USA-227
- Names: NROL-27 NRO Launch 27
- Mission type: Communication
- Operator: NRO
- COSPAR ID: 2011-011A
- SATCAT no.: 37377

Spacecraft properties
- Spacecraft type: SDS-3

Start of mission
- Launch date: 11 March 2011, 23:38:00 UTC
- Rocket: Delta IV-M+(4,2) (Delta D353)
- Launch site: Cape Canaveral, SLC-37B
- Contractor: United Launch Alliance

Orbital parameters
- Reference system: Geocentric orbit
- Regime: Geosynchronous orbit
- Longitude: 30.4° West

= USA-227 =

American communications satellite

USA-227, known before launch as NRO Launch 27 (NROL-27), is an American communications satellite which was launched in 2011. It is operated by the United States National Reconnaissance Office.

== Launch ==
United Launch Alliance (ULA) performed the launch of USA-227, using a Delta IV-M+(4,2) launch vehicle flying from Space Launch Complex 37B at the Cape Canaveral Air Force Station (CCAFS).
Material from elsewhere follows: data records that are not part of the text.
(** * Automatic Data Analysis Performer: the insight pipeline

    A shallow embedding of [etl.py], [stats.py], [visuals.py] and the
    processing pipeline of [app.py].

    Conventions of the embedding.
    - A pandas [DataFrame] is a row count together with an ordered list of
      named columns.  A column carries its dtype as its constructor:
      [Numeric] (int64/float64), [Temporal] (datetime64) or [Categorical]
      (object).  A missing cell (NaN, NaT, None) is [None].
    - Floating-point numbers are idealised as rationals ([Q]); quantities
      the code compares are compared with [Qeq], [Qle], [Qlt].  A numeric
      cell is therefore a finite number that float64 holds exactly:
      infinities are outside the model, and so are int64 values beyond
      2^53, which capping changes when it rewrites the column as float64.
    - Python objects that the code mutates live in a [store]; a Python
      variable holds a location.  [df = df.drop_duplicates()] allocates a
      new frame and rebinds the variable, [df[col] = v] writes into the
      frame the variable points to. *)

From Stdlib Require Import String List ZArith QArith Qround Qminmax.
From Stdlib Require Import Bool Arith Lia Lqa Sorted OrderedTypeEx.
Import ListNotations.

Local Open Scope Q_scope.

(** ** Data model *)

Inductive column : Type :=
| Numeric (vs : list (option Q))
| Temporal (vs : list (option Z))
| Categorical (vs : list (option string)).

Record DataFrame : Type := mkDF {
  n_rows : nat;                       (* df.shape[0], len(df) *)
  columns : list (string * column)    (* df.columns with their data *)
}.

Record etl_stats : Type := mkStats {
  duplicates_removed : nat;
  missing_imputed : nat;
  outliers_handled : nat
}.

Definition col_length (c : column) : nat :=
  match c with
  | Numeric vs => length vs
  | Temporal vs => length vs
  | Categorical vs => length vs
  end.

Definition is_numeric_dtype (c : column) : bool :=
  match c with Numeric _ => true | _ => false end.

Definition is_object_dtype (c : column) : bool :=
  match c with Categorical _ => true | _ => false end.

(** [df.columns] *)
Definition column_names (df : DataFrame) : list string :=
  map fst (columns df).

(** [df.shape[1]] *)
Definition n_cols (df : DataFrame) : nat := length (columns df).

(** [df.select_dtypes(include=['number'])]: same index, numeric columns. *)
Definition select_number (df : DataFrame) : DataFrame :=
  mkDF (n_rows df) (filter (fun nc => is_numeric_dtype (snd nc)) (columns df)).

(** [df.select_dtypes(include=['object', 'category'])] *)
Definition select_object (df : DataFrame) : DataFrame :=
  mkDF (n_rows df) (filter (fun nc => is_object_dtype (snd nc)) (columns df)).

(** [df.empty]: some axis has length 0. *)
Definition df_empty (df : DataFrame) : bool :=
  (n_rows df =? 0)%nat || (n_cols df =? 0)%nat.

(** The table invariant: every column has one cell per row and column
    names are unique. *)
Definition well_formed (df : DataFrame) : Prop :=
  Forall (fun nc => col_length (snd nc) = n_rows df) (columns df) /\
  NoDup (column_names df).

(** ** Health scorer ([stats.py], [calculate_health_score]) *)

Definition Qltb (a b : Q) : bool := negb (Qle_bool b a).

(** Python's [max(a, b)]: [b] when [b > a], else [a]. *)
Definition py_max (a b : Q) : Q := if Qltb a b then b else a.

(** Python's [min(a, b)]: [b] when [b < a], else [a]. *)
Definition py_min (a b : Q) : Q := if Qltb b a then b else a.

(** Rounding to the nearest integer, ties to the even neighbour. *)
Definition round_half_even (x : Q) : Z :=
  let f := Qfloor x in
  match Qcompare (x - inject_Z f) (1 # 2) with
  | Lt => f
  | Gt => (f + 1)%Z
  | Eq => if Z.even f then f else (f + 1)%Z
  end.

(** Rounding to one decimal, ties to the even digit, on the exact
    value.  Python's [round(x, 1)] rounds the binary value of the float
    [x]: it agrees with [round1] except at decimal ties that the float
    does not hold exactly, such as 99.55. *)
Definition round1 (x : Q) : Q := inject_Z (round_half_even (x * 10)) / 10.

Definition nQ (n : nat) : Q := inject_Z (Z.of_nat n).

(** The value of the scorer, as a total function with the rounding
    [round1]; [Checked.calculate_health_score] below has Python's
    division and takes the rounding as a parameter. *)
Definition calculate_health_score (df_original df_cleaned : DataFrame)
    (stats : etl_stats) : Q :=
  let total_cells := (n_rows df_original * n_cols df_original)%nat in
  let total_rows := n_rows df_original in
  if (total_cells =? 0)%nat || (total_rows =? 0)%nat then 0
  else
    let missing_penalty := (nQ (missing_imputed stats) / nQ total_cells) * 40 in
    let duplicate_penalty :=
      (nQ (duplicates_removed stats) / nQ total_rows) * 30 in
    let numeric_cells :=
      (n_rows (select_number df_original)
       * n_cols (select_number df_original))%nat in
    let outlier_penalty :=
      if (0 <? numeric_cells)%nat
      then (nQ (outliers_handled stats) / nQ numeric_cells) * 30
      else 0 in
    let score := 100 - (missing_penalty + duplicate_penalty + outlier_penalty) in
    py_max 0 (py_min 100 (round1 score)).

(** The scorer as the specification words it. *)
Module HealthSpec.

Definition penalty (count denom : nat) (weight : Q) : Q :=
  if (denom =? 0)%nat then 0 else (nQ count / nQ denom) * weight.

Definition clamp (x lo hi : Q) : Q := Qmax lo (Qmin hi x).

Definition score_with (round : Q -> Q) (df_original : DataFrame)
    (stats : etl_stats) : Q :=
  let total_cells := (n_rows df_original * n_cols df_original)%nat in
  let total_rows := n_rows df_original in
  let numeric_cells :=
    (n_rows df_original * n_cols (select_number df_original))%nat in
  if (total_cells =? 0)%nat then 0
  else
    let missing_penalty := penalty (missing_imputed stats) total_cells 40 in
    let duplicate_penalty :=
      penalty (duplicates_removed stats) total_rows 30 in
    let outlier_penalty :=
      penalty (outliers_handled stats) numeric_cells 30 in
    round (clamp (100 - (missing_penalty + duplicate_penalty
                         + outlier_penalty)) 0 100).

Definition score (df_original : DataFrame) (stats : etl_stats) : Q :=
  score_with round1 df_original stats.

End HealthSpec.


(** ** The scorer with Python's division and rounding

    [a / b] raises [ZeroDivisionError] for a zero divisor, and
    [round(score, 1)] is Python's built-in, which rounds the binary
    value of its argument: the rounding is a parameter. *)
Module Checked.

(** [a / b]; [None] is a [ZeroDivisionError]. *)
Definition truediv (a b : Q) : option Q :=
  if Qeq_bool b 0 then None else Some (a / b).

Definition calculate_health_score (round : Q -> Q)
    (df_original df_cleaned : DataFrame) (stats : etl_stats) : option Q :=
  let total_cells := (n_rows df_original * n_cols df_original)%nat in
  let total_rows := n_rows df_original in
  if (total_cells =? 0)%nat || (total_rows =? 0)%nat then Some 0
  else
    match truediv (nQ (missing_imputed stats)) (nQ total_cells) with
    | None => None
    | Some missing_ratio =>
    let missing_penalty := missing_ratio * 40 in
    match truediv (nQ (duplicates_removed stats)) (nQ total_rows) with
    | None => None
    | Some duplicate_ratio =>
    let duplicate_penalty := duplicate_ratio * 30 in
    let numeric_cells :=
      (n_rows (select_number df_original)
       * n_cols (select_number df_original))%nat in
    match
      (if (0 <? numeric_cells)%nat
       then match truediv (nQ (outliers_handled stats)) (nQ numeric_cells) with
            | None => None
            | Some outlier_ratio => Some (outlier_ratio * 30)
            end
       else Some 0)
    with
    | None => None
    | Some outlier_penalty =>
    let score := 100 - (missing_penalty + duplicate_penalty + outlier_penalty) in
    Some (py_max 0 (py_min 100 (round score)))
    end
    end
    end.

End Checked.

(** ** pandas and numpy primitives used by the pipeline *)

Definition is_none {A : Type} (v : option A) : bool :=
  match v with None => true | Some _ => false end.

(** [s.isnull().sum()] *)
Definition count_null {A : Type} (vs : list (option A)) : nat :=
  length (filter is_none vs).

Definition isnull_sum (c : column) : nat :=
  match c with
  | Numeric vs => count_null vs
  | Temporal vs => count_null vs
  | Categorical vs => count_null vs
  end.

(** [s.dropna()] *)
Fixpoint dropna {A : Type} (vs : list (option A)) : list A :=
  match vs with
  | [] => []
  | None :: vs' => dropna vs'
  | Some x :: vs' => x :: dropna vs'
  end.

(** [s.fillna(value)]; filling with a missing value changes nothing. *)
Definition fillna {A : Type} (vs : list (option A)) (value : option A)
    : list (option A) :=
  map (fun v => match v with None => value | Some x => Some x end) vs.

(** Ascending sort (insertion sort, stable). *)
Fixpoint insert_sorted {A : Type} (leb : A -> A -> bool) (x : A) (l : list A)
    : list A :=
  match l with
  | [] => [x]
  | y :: l' => if leb x y then x :: l else y :: insert_sorted leb x l'
  end.

Fixpoint sort_by {A : Type} (leb : A -> A -> bool) (l : list A) : list A :=
  match l with
  | [] => []
  | x :: l' => insert_sorted leb x (sort_by leb l')
  end.

(** [s.median()]: over the non-missing values; NaN when there are none. *)
Definition median (vs : list (option Q)) : option Q :=
  let xs := sort_by Qle_bool (dropna vs) in
  let n := length xs in
  if (n =? 0)%nat then None
  else if Nat.odd n then Some (nth (n / 2) xs 0)
  else Some ((nth (n / 2 - 1) xs 0 + nth (n / 2) xs 0) / 2).

(** Linear interpolation between the two order statistics next to the
    (fractional) position [pos] of the sorted list [xs]. *)
Definition interpolate (xs : list Q) (pos : Q) : Q :=
  let lo := Z.to_nat (Qfloor pos) in
  let hi := Nat.min (lo + 1) (length xs - 1) in
  let frac := pos - inject_Z (Qfloor pos) in
  nth lo xs 0 + (nth hi xs 0 - nth lo xs 0) * frac.

(** [s.quantile(q)], with the default linear interpolation at position
    [q * (n - 1)]; NaN when there is no non-missing value. *)
Definition quantile (vs : list (option Q)) (q : Q) : option Q :=
  let xs := sort_by Qle_bool (dropna vs) in
  let n := length xs in
  if (n =? 0)%nat then None
  else Some (interpolate xs (q * nQ (n - 1))).

(** Number of occurrences of [x] in [xs]. *)
Definition occurrences {A : Type} (eqb : A -> A -> bool) (x : A) (xs : list A)
    : nat :=
  length (filter (eqb x) xs).

(** First occurrences only. *)
Fixpoint unique {A : Type} (eqb : A -> A -> bool) (xs : list A) : list A :=
  match xs with
  | [] => []
  | x :: xs' => x :: filter (fun y => negb (eqb x y)) (unique eqb xs')
  end.

(** [s.mode()]: the most frequent non-missing values, in ascending
    order (pandas sorts the modes); empty when every value is missing. *)
Definition mode {A : Type} (eqb leb : A -> A -> bool) (vs : list (option A))
    : list A :=
  let xs := dropna vs in
  let top := fold_right Nat.max 0%nat (map (fun x => occurrences eqb x xs) xs) in
  sort_by leb
    (unique eqb (filter (fun x => (occurrences eqb x xs =? top)%nat) xs)).

(** [s.mode()[0] if not s.mode().empty else default] *)
Definition mode_or {A : Type} (eqb leb : A -> A -> bool)
    (vs : list (option A)) (default : option A) : option A :=
  match mode eqb leb vs with
  | [] => default
  | m :: _ => Some m
  end.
The launch occurred at 23:38:00 UTC on 11 March 2011. Following liftoff the rocket flew east, placing the satellite into a geosynchronous transfer orbit. By 23:43 UTC, official updates on the status of the launch had been discontinued.

== Mission ==
Whilst details of its mission are officially classified, amateur observers have identified USA-227 as being a third-generation Satellite Data System satellite in geosynchronous orbit. The first amateur observation of the satellite was made on 6 April 2011, when the spacecraft was located at a longitude of 30.4° west. SDS satellites are used to relay data from American reconnaissance satellites to ground stations.